Deep hybrid model for attack detection in IoT-fog architecture with improved feature set and optimal training

Abstract

IoT-Fog computing provides a wide range of services for end-based IoT systems. End IoT devices interface with cloud nodes and fog nodes to manage client tasks. Critical attacks like DDoS and other security risks are more likely to compromise IoT end devices while they are collecting data between the fog and the cloud layer. It’s important to find these network vulnerabilities early. By extracting features and placing the danger in the network, DL is crucial in predicting end-user behavior.

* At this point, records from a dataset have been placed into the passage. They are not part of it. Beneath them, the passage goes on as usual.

(* ===== verification/ProcessWin32.v ===== *)
(** * Child processes on Windows

    The rest of [process-win32.c]: the list of the children, the search of the executable, spawning,
    waiting and replacing the process.  The environment is that of [Utils], the command line that of [CmdLine] and the
    descriptors of the child those of [SpawnWin32].  [None] of the monad is undefined behaviour or the crash of [mm_check]. *)

From S2P Require Import Prelude CStr Errcode Effects Utils CmdLine FilePosix TextMode AccessWin32 FdTable IpcWin32 VolumeWin32 FileWin32 SpawnWin32.

Definition MM_SPAWN_DAEMONIZE : Z := 0x1.
Definition MM_SPAWN_KEEP_FDS : Z := 0x2.
Definition MM_WSTATUS_CODEMASK : Z := 0xFF.
Definition MM_WSTATUS_EXITED : Z := 0x100.
Definition MM_WSTATUS_SIGNALED : Z := 0x200.

Definition SIGINT : Z := 2.
Definition SIGILL : Z := 4.
Definition SIGFPE : Z := 8.
Definition SIGSEGV : Z := 11.
Definition SIGABRT : Z := 22.

(** ** Exit codes *)

Definition EXCEPTION_ACCESS_VIOLATION : Z := 0xC0000005.
Definition EXCEPTION_ARRAY_BOUNDS_EXCEEDED : Z := 0xC000008C.
Definition EXCEPTION_GUARD_PAGE : Z := 0x80000001.
Definition EXCEPTION_STACK_OVERFLOW : Z := 0xC00000FD.
Definition EXCEPTION_DATATYPE_MISALIGNMENT : Z := 0x80000002.
Definition EXCEPTION_FLT_DENORMAL_OPERAND : Z := 0xC000008D.
Definition EXCEPTION_FLT_DIVIDE_BY_ZERO : Z := 0xC000008E.
Definition EXCEPTION_FLT_INEXACT_RESULT : Z := 0xC000008F.
Definition EXCEPTION_FLT_INVALID_OPERATION : Z := 0xC0000090.
Definition EXCEPTION_FLT_OVERFLOW : Z := 0xC0000091.
Definition EXCEPTION_FLT_STACK_CHECK : Z := 0xC0000092.
Definition EXCEPTION_FLT_UNDERFLOW : Z := 0xC0000093.
Definition EXCEPTION_INT_DIVIDE_BY_ZERO : Z := 0xC0000094.
Definition EXCEPTION_INT_OVERFLOW : Z := 0xC0000095.
Definition EXCEPTION_ILLEGAL_INSTRUCTION : Z := 0xC000001D.
Definition STATUS_CONTROL_C_EXIT : Z := 0xC000013A.

Definition is_one_of (z : Z) (l : list Z) : bool := existsb (Z.eqb z) l.

Definition translate_exitcode_in_status (exitcode : Z) : Z :=
  if exitcode <? 0xC0000000 then Z.lor (Z.land exitcode MM_WSTATUS_CODEMASK) MM_WSTATUS_EXITED
  else
    let status :=
      if is_one_of exitcode [EXCEPTION_ACCESS_VIOLATION; EXCEPTION_ARRAY_BOUNDS_EXCEEDED; EXCEPTION_GUARD_PAGE;
                             EXCEPTION_STACK_OVERFLOW; EXCEPTION_DATATYPE_MISALIGNMENT] then SIGSEGV
      else if is_one_of exitcode [EXCEPTION_FLT_DENORMAL_OPERAND; EXCEPTION_FLT_DIVIDE_BY_ZERO; EXCEPTION_FLT_INEXACT_RESULT;
                                  EXCEPTION_FLT_INVALID_OPERATION; EXCEPTION_FLT_OVERFLOW; EXCEPTION_FLT_STACK_CHECK;
                                  EXCEPTION_FLT_UNDERFLOW; EXCEPTION_INT_DIVIDE_BY_ZERO; EXCEPTION_INT_OVERFLOW] then SIGFPE
      else if exitcode =? EXCEPTION_ILLEGAL_INSTRUCTION then SIGILL
      else if exitcode =? STATUS_CONTROL_C_EXIT then SIGINT
      else SIGABRT in
    Z.lor status MM_WSTATUS_SIGNALED.

(** ** State *)

Record child_entry := mk_child { ce_pid : Z; ce_hnd : Z }.

(** The used part of the array; its length is [num_child]. *)
Record children_list := mk_children { entries : list child_entry; num_max : nat }.

Definition no_children : children_list := mk_children [] 0.

Record process_info := mk_process { hProcess : Z; hThread : Z; dwProcessId : Z }.

(** [CreateProcessW path cmdline envp startup_info]. *)
Class W32Child (OS : Type) := {
  realloc_entries : nat -> OS -> bool;
  CreateProcessW : list Z -> list Z -> option (list Z) -> Z * list Z * (Z * Z * Z) -> OS -> (w32err + process_info) * OS;
  WaitForSingleObject : Z -> OS -> OS;
  GetExitCodeProcess : Z -> OS -> Z;
  CreateRemoteThread_exit : Z -> Z -> OS -> OS
}.

Section Process.

Context {OS : Type} `{!W32File OS, !W32Pipe OS, !W32Volume OS, !W32Meta OS, !W32Proc OS, !W32Child OS}.

(** [child_hnd_to_exit] is the process to stop with this one. *)
Record proc_world := mk_proc { pw_files : file_world OS; pw_env : environ; children : children_list; child_hnd_to_exit : Z }.

Abbreviation M := (ST proc_world).

Definition liftp {A} (m : ST (file_world OS) A) : M A := fun w =>
  '(a, f) ← m (pw_files w); Some (a, mk_proc f (pw_env w) (children w) (child_hnd_to_exit w)).
Definition set_children (l : children_list) : M unit := st_modify (fun w => mk_proc (pw_files w) (pw_env w) l (child_hnd_to_exit w)).
Definition set_child_to_exit (hnd : Z) : M unit := st_modify (fun w => mk_proc (pw_files w) (pw_env w) (children w) hnd).
Definition raisep (e : errcode) : M Z := liftp (raisew e).
Definition raisep_w32 (e : w32err) : M Z := liftp (raisew_w32 e).

(** ** Children *)

Definition add_to_children_list (pid hnd : Z) : M Z :=
  list ← st_gets children;
  let num_child := length (entries list) in
  if (num_max list <=? num_child)%nat then
    let nmax := if (num_max list =? 0)%nat then 16%nat else (num_max list * 2)%nat in
    ok ← liftp (askw (realloc_entries nmax));
    if ok : bool then set_children (mk_children (entries list ++ [mk_child pid hnd]) nmax);; mret 0
    else raisep E_NOMEM
  else set_children (mk_children (entries list ++ [mk_child pid hnd]) (num_max list));; mret 0.

Definition find_child (pid : Z) (l : list child_entry) : option child_entry := List.find (fun e => ce_pid e =? pid) l.

(** [None] is the null handle. *)
Definition get_handle_from_children_list (pid : Z) : M (option Z) :=
  list ← st_gets children; mret (ce_hnd <$> find_child pid (entries list)).

(** The first entry of the process is removed: [None] if there is none. *)
Fixpoint remove_child (pid : Z) (l : list child_entry) : option (list child_entry) :=
  match l with
  | [] => None
  | e :: l => if ce_pid e =? pid then Some l else rest ← remove_child pid l; Some (e :: rest)
  end.

Definition drop_child_from_children_list (pid : Z) : M unit :=
  list ← st_gets children;
  rest ← st_option (remove_child pid (entries list));
  set_children (mk_children rest (num_max list)).

(** ** Executable *)

Definition contains_dirsep (path : cstr) : bool := existsb (is_path_separator true) path.

Definition DEFAULT_PATHSEARCH : cstr := cs "C:\Windows\system32;C:\Windows;".
Definition SEMICOLON : ascii := ";".
Definition search_exts : list cstr := [[]; cs ".exe"].

(** Length of the component: [strchr(dir, ';')], or the whole string. *)
Fixpoint dirlen (dir : cstr) : nat := match dir with [] => 0 | c :: dir => if bool_decide (c = SEMICOLON) then 0 else S (dirlen dir) end.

However, deep learning cannot be carried out on Internet of Things devices because to their constrained calculation and storage capabilities. In this research, we suggest a three-stage Deep Hybrid Detection Model for Attack Detection in IoT-Fog Architecture. Improved Z-score normalization-based data preparation will be carried out in the initial step. On the basis of preprocessed data, features like IG, raw data, entropy, and enhanced MI are extracted in the second step. The collected characteristics are used as input to hybrid classifiers dubbed optimized Deep Maxout and Deep Belief Network (DBN) in the third step of the process to classify the assaults based on the input dataset. A hybrid optimization model called the BMUJFO (Blue Monkey Updated Jellyfish Optimization) technique is presented for the best Deep Maxout training. Additionally, the suggested model produced higher accuracy, precision, sensitivity, and specificity results, with values of 95.26 percent, 94.84%, 96.28%, and 97.84%, respectively.